End-user install case

Let's say we want to install foo, which depends on bar, which isn't available with the current compiler. On a end-user point of view:

  1. if all compiler constraints are explicit, foo won't even appear in the default package listing. This makes sense since it can't be installed. opam install foo fails directly, and prints the compiler constraint.
  2. if there is no constraint in the package's metadata, the package appears in opam list. opam install foo fails after calling the solver; this is well handled, though, and provides a message including the dependency chain and the final compiler constraint(s).

There is little difference between the two, only different opam list results and the printed dependency chain. The real differences appear when we consider changes in the repository ; and that's also an area where OWS can be most useful -- avoiding regressions is at least as useful as statically pointing issues.

Why add the constraints ?

The basic idea is that if a package you are responsible for isn't available for a given compiler -- and especially if it is no longer available on any compiler -- you will want to know ; so OWS should detect and mark that. Once it's acknowledged, marking it in the package's metadata is a way to register and document that acknowledgement: inferred constraints are used to detect unexpected changes, registered ones to recognise known restrictions.
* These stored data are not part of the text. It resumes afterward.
(* ===== verification/Networks.v ===== *)
(** * Networks: the interfaces, users and permissions of one network

    Models [server/Network.cpp], [LocalNetwork.cpp], [PhysicalNetwork.cpp] and
    [VirtualNetwork.cpp].  A method runs on the object and the state of
    [RouteController]; the object a physical network reports its interfaces to
    ([PhysicalNetwork::Delegate]) is an interface that [NetworkController]
    implements. *)
From S2P Require Import Prelude Platform UidRanges Fwmark NetdConstants Ledger.
From S2P Require Import RouteController.

(** [Network]: the members of the base class. *)
Record base := Base { mNetId : Z; mInterfaces : gset string }.

Definition hasInterface (interface : string) (n : base) : bool :=
  bool_decide (interface ∈ mInterfaces n).
Definition insert_interface (interface : string) (n : base) : base :=
  Base (mNetId n) ({[interface]} ∪ mInterfaces n).
Definition erase_interface (interface : string) (n : base) : base :=
  Base (mNetId n) (mInterfaces n ∖ {[interface]}).

(** [PhysicalNetwork::Delegate] *)
Record Delegate := {
  addFallthrough : string -> Z -> M RouteState Z;
  removeFallthrough : string -> Z -> M RouteState Z
}.

(** ** LocalNetwork *)

Module LocalNetwork.
Section LocalNetwork.
Context `{K : Kernel}.

Definition addInterface (interface : string) : M (base * RouteState) Z :=
  n ← gets fst;
  if hasInterface interface n then mret 0
  else
    try! on_snd (addInterfaceToLocalNetwork (mNetId n) interface) ;;
    on_fst (modify (insert_interface interface));; mret 0.

Definition removeInterface (interface : string) : M (base * RouteState) Z :=
  n ← gets fst;
  if negb (hasInterface interface n) then mret 0
  else
    try! on_snd (removeInterfaceFromLocalNetwork (mNetId n) interface) ;;
    on_fst (modify (erase_interface interface));; mret 0.
End LocalNetwork.
End LocalNetwork.

(** ** PhysicalNetwork *)

Module PhysicalNetwork.
Record t := Make { network : base; mPermission : Z; mIsDefault : bool }.

Definition set_network (f : base -> base) (n : t) : t :=
  Make (f (network n)) (mPermission n) (mIsDefault n).
Definition set_mPermission (permission : Z) (n : t) : t :=
  Make (network n) permission (mIsDefault n).
Definition set_mIsDefault (b : bool) (n : t) : t := Make (network n) (mPermission n) b.

Definition new (netId : Z) : t := Make (Base netId ∅) PERMISSION_NONE false.

Section PhysicalNetwork.
Context `{K : Kernel} (mDelegate : Delegate).

Definition addToDefault (interface : string) (permission : Z) : M RouteState Z :=
  try! addInterfaceToDefaultNetwork interface permission ;;
  try! addFallthrough mDelegate interface permission ;;
  mret 0.

Definition removeFromDefault (interface : string) (permission : Z) : M RouteState Z :=
  try! removeInterfaceFromDefaultNetwork interface permission ;;
  try! removeFallthrough mDelegate interface permission ;;
  mret 0.

Definition setPermission (permission : Z) : M (t * RouteState) Z :=
  n ← gets fst;
  if permission =? mPermission n then mret 0
  else
    let interfaces := string_set_elements (mInterfaces (network n)) in
    try! on_snd (for_each interfaces (fun interface =>
           modifyPhysicalNetworkPermission (mNetId (network n)) interface
             (mPermission n) permission)) ;;
    try! (if mIsDefault n then
            on_snd (for_each interfaces (fun interface =>
              try! addToDefault interface permission ;;
              removeFromDefault interface (mPermission n)))
          else mret 0) ;;
    on_fst (modify (set_mPermission permission));; mret 0.

Definition addAsDefault : M (t * RouteState) Z :=
  n ← gets fst;
  if mIsDefault n then mret 0
  else
    try! on_snd (for_each (string_set_elements (mInterfaces (network n))) (fun interface =>
           addToDefault interface (mPermission n))) ;;
    on_fst (modify (set_mIsDefault true));; mret 0.

Definition removeAsDefault : M (t * RouteState) Z :=
  n ← gets fst;
  if negb (mIsDefault n) then mret 0
  else
    try! on_snd (for_each (string_set_elements (mInterfaces (network n))) (fun interface =>
           removeFromDefault interface (mPermission n))) ;;
    on_fst (modify (set_mIsDefault false));; mret 0.

Definition addInterface (interface : string) : M (t * RouteState) Z :=
  n ← gets fst;
  if hasInterface interface (network n) then mret 0
  else
    try! on_snd (addInterfaceToPhysicalNetwork (mNetId (network n)) interface (mPermission n)) ;;
    try! (if mIsDefault n then on_snd (addToDefault interface (mPermission n)) else mret 0) ;;
    on_fst (modify (set_network (insert_interface interface)));; mret 0.

Definition removeInterface (interface : string) : M (t * RouteState) Z :=
  n ← gets fst;
  if negb (hasInterface interface (network n)) then mret 0
  else
    try! (if mIsDefault n then on_snd (removeFromDefault interface (mPermission n)) else mret 0) ;;
    try! on_snd (removeInterfaceFromPhysicalNetwork (mNetId (network n)) interface
                   (mPermission n)) ;;
    on_fst (modify (set_network (erase_interface interface)));; mret 0.
End PhysicalNetwork.
End PhysicalNetwork.

(** ** VirtualNetwork *)

Module VirtualNetwork.
Record t := Make { network : base; mHasDns : bool; mSecure : bool; mUidRanges : list (Z * Z) }.

Definition set_network (f : base -> base) (n : t) : t :=
  Make (f (network n)) (mHasDns n) (mSecure n) (mUidRanges n).
Definition set_mUidRanges (f : list (Z * Z) -> list (Z * Z)) (n : t) : t :=
  Make (network n) (mHasDns n) (mSecure n) (f (mUidRanges n)).

Definition new (netId : Z) (hasDns secure : bool) : t := Make (Base netId ∅) hasDns secure [].

Definition appliesToUser (n : t) (uid : Z) : bool := UidRanges.hasUid (mUidRanges n) uid.

Section VirtualNetwork.
Context `{K : Kernel}.

Definition addUsers (uidRanges : list (Z * Z)) : M (t * RouteState) Z :=
  n ← gets fst;
  try! on_snd (for_each (string_set_elements (mInterfaces (network n))) (fun interface =>
         addUsersToVirtualNetwork (mNetId (network n)) interface (mSecure n) uidRanges)) ;;
  on_fst (modify (set_mUidRanges (fun l => UidRanges.add l uidRanges)));; mret 0.

Definition removeUsers (uidRanges : list (Z * Z)) : M (t * RouteState) Z :=
  n ← gets fst;
  try! on_snd (for_each (string_set_elements (mInterfaces (network n))) (fun interface =>
         removeUsersFromVirtualNetwork (mNetId (network n)) interface (mSecure n) uidRanges)) ;;
  on_fst (modify (set_mUidRanges (fun l => UidRanges.remove l uidRanges)));; mret 0.

Definition addInterface (interface : string) : M (t * RouteState) Z :=
  n ← gets fst;
  if hasInterface interface (network n) then mret 0
  else
    try! on_snd (addInterfaceToVirtualNetwork (mNetId (network n)) interface (mSecure n)
                   (mUidRanges n)) ;;
    on_fst (modify (set_network (insert_interface interface)));; mret 0.

Definition removeInterface (interface : string) : M (t * RouteState) Z :=
  n ← gets fst;
  if negb (hasInterface interface (network n)) then mret 0
  else
    try! on_snd (removeInterfaceFromVirtualNetwork (mNetId (network n)) interface (mSecure n)
                   (mUidRanges n)) ;;
    on_fst (modify (set_network (erase_interface interface)));; mret 0.
End VirtualNetwork.
End VirtualNetwork.

(** ** Network: the virtual methods and what the base class builds on them *)

Inductive Network :=
| Local (n : base)
| Physical (n : PhysicalNetwork.t)
| Virtual (n : VirtualNetwork.t).

(** [getType] *)
Inductive NetworkType := LOCAL | PHYSICAL | VIRTUAL.
#[export] Instance NetworkType_eq_dec : EqDecision NetworkType.
Proof. solve_decision. Defined.

Definition getType (n : Network) : NetworkType :=
  match n with Local _ => LOCAL | Physical _ => PHYSICAL | Virtual _ => VIRTUAL end.

Definition network_base (n : Network) : base :=
  match n with
  | Local n => n
  | Physical n => PhysicalNetwork.network n
  | Virtual n => VirtualNetwork.network n
  end.

Definition getNetId (n : Network) : Z := mNetId (network_base n).
Definition getInterfaces (n : Network) : gset string := mInterfaces (network_base n).

(** Run the method of the object's class. *)
Definition dispatch {A} (l : M (base * RouteState) A) (p : M (PhysicalNetwork.t * RouteState) A)
    (v : M (VirtualNetwork.t * RouteState) A) : M (Network * RouteState) A :=
  fun s tr =>
    match s.1 with
    | Local n => let '(a, s', tr') := l (n, s.2) tr in (a, (Local s'.1, s'.2), tr')
    | Physical n => let '(a, s', tr') := p (n, s.2) tr in (a, (Physical s'.1, s'.2), tr')
    | Virtual n => let '(a, s', tr') := v (n, s.2) tr in (a, (Virtual s'.1, s'.2), tr')
    end.

Section Network.
Context `{K : Kernel} (D : Delegate).

Definition addInterface (interface : string) : M (Network * RouteState) Z :=
  dispatch (LocalNetwork.addInterface interface) (PhysicalNetwork.addInterface D interface)
    (VirtualNetwork.addInterface interface).

Definition removeInterface (interface : string) : M (Network * RouteState) Z :=
  dispatch (LocalNetwork.removeInterface interface) (PhysicalNetwork.removeInterface D interface)
    (VirtualNetwork.removeInterface interface).

(** The [while] loop; the set shrinks at every iteration that does not
    return, so its size is enough fuel. *)
Fixpoint clear_loop (fuel : nat) : M (Network * RouteState) Z :=
  match fuel with
  | O => mret 0
  | S fuel =>
      n ← gets fst;
      match string_set_elements (getInterfaces n) with
      | [] => mret 0
      | interface :: _ => try! removeInterface interface ;; clear_loop fuel
      end
  end.

Definition clearInterfaces : M (Network * RouteState) Z :=
  n ← gets fst; clear_loop (size (getInterfaces n)).
End Network.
The issue with the second approach is "the package is not available on some compiler version only due to its dependencies": that's very difficult to assert since we can't, in general, test that the package would compile with that compiler version, while its dependencies aren't available; so this amounts to making a pessimistic assumption -- that the package wouldn't work with that compiler version -- and consequently makes the repository more robust against changes.
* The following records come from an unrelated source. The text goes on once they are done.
(* ===== verification/NetworkSpec.v ===== *)
(** * NetworkSpec: what the methods of a network do

    Every method of a network object has a specification [method]: the object
    is replaced by the one a pure function gives when the method returns 0 and
    is left alone otherwise, the ledger changes by exactly the items the new
    object stands for and the old one did not, and the method succeeds when
    the kernel accepts the requests. *)
From S2P Require Import Prelude Platform Cstd Fwmark UidRanges Netlink.
From S2P Require Import NetdConstants Ledger RouteController RouteSpec Networks.

(** ** Specifications of computations on the routes, and of methods *)

Section Method.
Context {K : Kernel} {KL : KernelLaws K} {St : Steady} {IX : Interfaces} {KI : KeepsIndices K}.

(** [installs] for an arbitrary change of the ledger. *)
Record performs (short : Prop) (d : item -> Z) (m : M RouteState Z) : Prop := {
  perf_books : books cached_ok d m;
  perf_succeeds : Accepting K -> short -> succeeds cached_ok m
}.

Lemma installs_performs short add l m :
  installs cached_ok short add l m -> performs short (signed add l) m.
Proof. by intros [B Su]. Qed.

Lemma performs_ext short (short' : Prop) d d' m :
  (short' -> short) -> (forall i, d i = d' i) -> performs short d m -> performs short' d' m.
Proof. intros Hs Hd [B Su]. split; [by eapply books_ext|]. auto. Qed.

Lemma performs_ret0 short : performs short (fun _ => 0) (mret 0).
Proof. split; [apply books_ret|]. intros. apply succeeds_ret. Qed.

Lemma performs_orelse short d1 d2 m1 m2 :
  performs short d1 m1 -> performs short d2 m2 ->
  performs short (fun i => d1 i + d2 i) (try! m1 ;; m2).
Proof.
  intros [B1 S1] [B2 S2]. split; [by apply books_orelse|]. intros. apply succeeds_orelse; auto.
Qed.

Lemma performs_for_each {A} short (d : A -> item -> Z) (f : A -> M RouteState Z) l :
  (forall x, x ∈ l -> performs short (d x) (f x)) ->
  performs short (fun i => foldr (fun x n => d x i + n) 0 l) (for_each l f).
Proof.
  intros H. split.
  - apply books_for_each. intros. by apply H.
  - intros. apply succeeds_for_each. intros. by apply H.
Qed.

(** A method of an object of type [N]. *)
Definition method {N} (short : Prop) (n n' : N) (d : item -> Z) (m : M (N * RouteState) Z) : Prop :=
  forall r tr, cached_ok r ->
    wp m (fun ret s' tr' =>
      cached_ok s'.2 /\ s'.1 = (if ret =? 0 then n' else n) /\
      (ret = 0 -> changes tr tr' d) /\ (Accepting K -> short -> ret = 0)) (n, r) tr.

Lemma method_ext {N} short (short' : Prop) (n n1 n2 : N) d1 d2 m :
  (short' -> short) -> n1 = n2 -> (forall i, d1 i = d2 i) ->
  method short n n1 d1 m -> method short' n n2 d2 m.
Proof.
  intros Hs <- Hd H r tr Hr. eapply wp_mono; [by apply H|]. cbn.
  intros ret s' tr' (H1 & H2 & H3 & H4). split_and!; [done..| |auto]. intros E st i. rewrite <-Hd. by apply H3.
Qed.

Lemma method_gets {N} short (n n' : N) d (k : N -> M (N * RouteState) Z) :
  method short n n' d (k n) -> method short n n' d (n ← gets fst; k n).
Proof. intros H r tr Hr. apply wp_bind, wp_gets. by apply H. Qed.

Lemma method_nop {N} short (n : N) : method short n n (fun _ => 0) (mret 0).
Proof. intros r tr Hr. split_and!; try done. intros _ _ i. lia. Qed.

Lemma method_commit {N} short (n : N) (f : N -> N) :
  method short n (f n) (fun _ => 0) (on_fst (modify f);; mret 0).
Proof. intros r tr Hr. split_and!; try done. intros _ _ i. cbn. lia. Qed.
Indeed, if, say, we later relax the compiler constraints on bar in our example above, without these constraints, foo would suddenly become installable on compiler versions it has never been tested on, and may fail to compile ; with this added constraints, you wouldn't be hit by this change, so the repository is more robust. Then the developer of foo may test with the newly available compilers and relax its constraints if appropriate.

One argument against the OWS approach is that adding the constraints would duplicate information that can be inferred, and lose information on constraints of the dependent packages. This is not completely true:

Adding these dependencies also allows for better documentation of constraints for static tools (e.g. opam2web at http://opam.ocaml.org/packages/) ; although such tools could infer it too, it would be more work.

Why not add them ?

The current handling of the repository is making the more optimistic assumption: we accept that only changing a constraint on a dependency of a package may cause a not compiling package (I don't use the term broken to avoid confusion. Here a user may try to install the package, and have it fail to compile, which is much worse; esp. since the error may not be explicit). However, the effects of this all depend on how changes are accepted in the repository: both approaches make untested assumptions, and when the change is proposed, additional tests can discriminate. For example, when bar constraints are relaxed, foo needs to be tested on the compilers it's newly available on, and the constraint may need to be added to foo.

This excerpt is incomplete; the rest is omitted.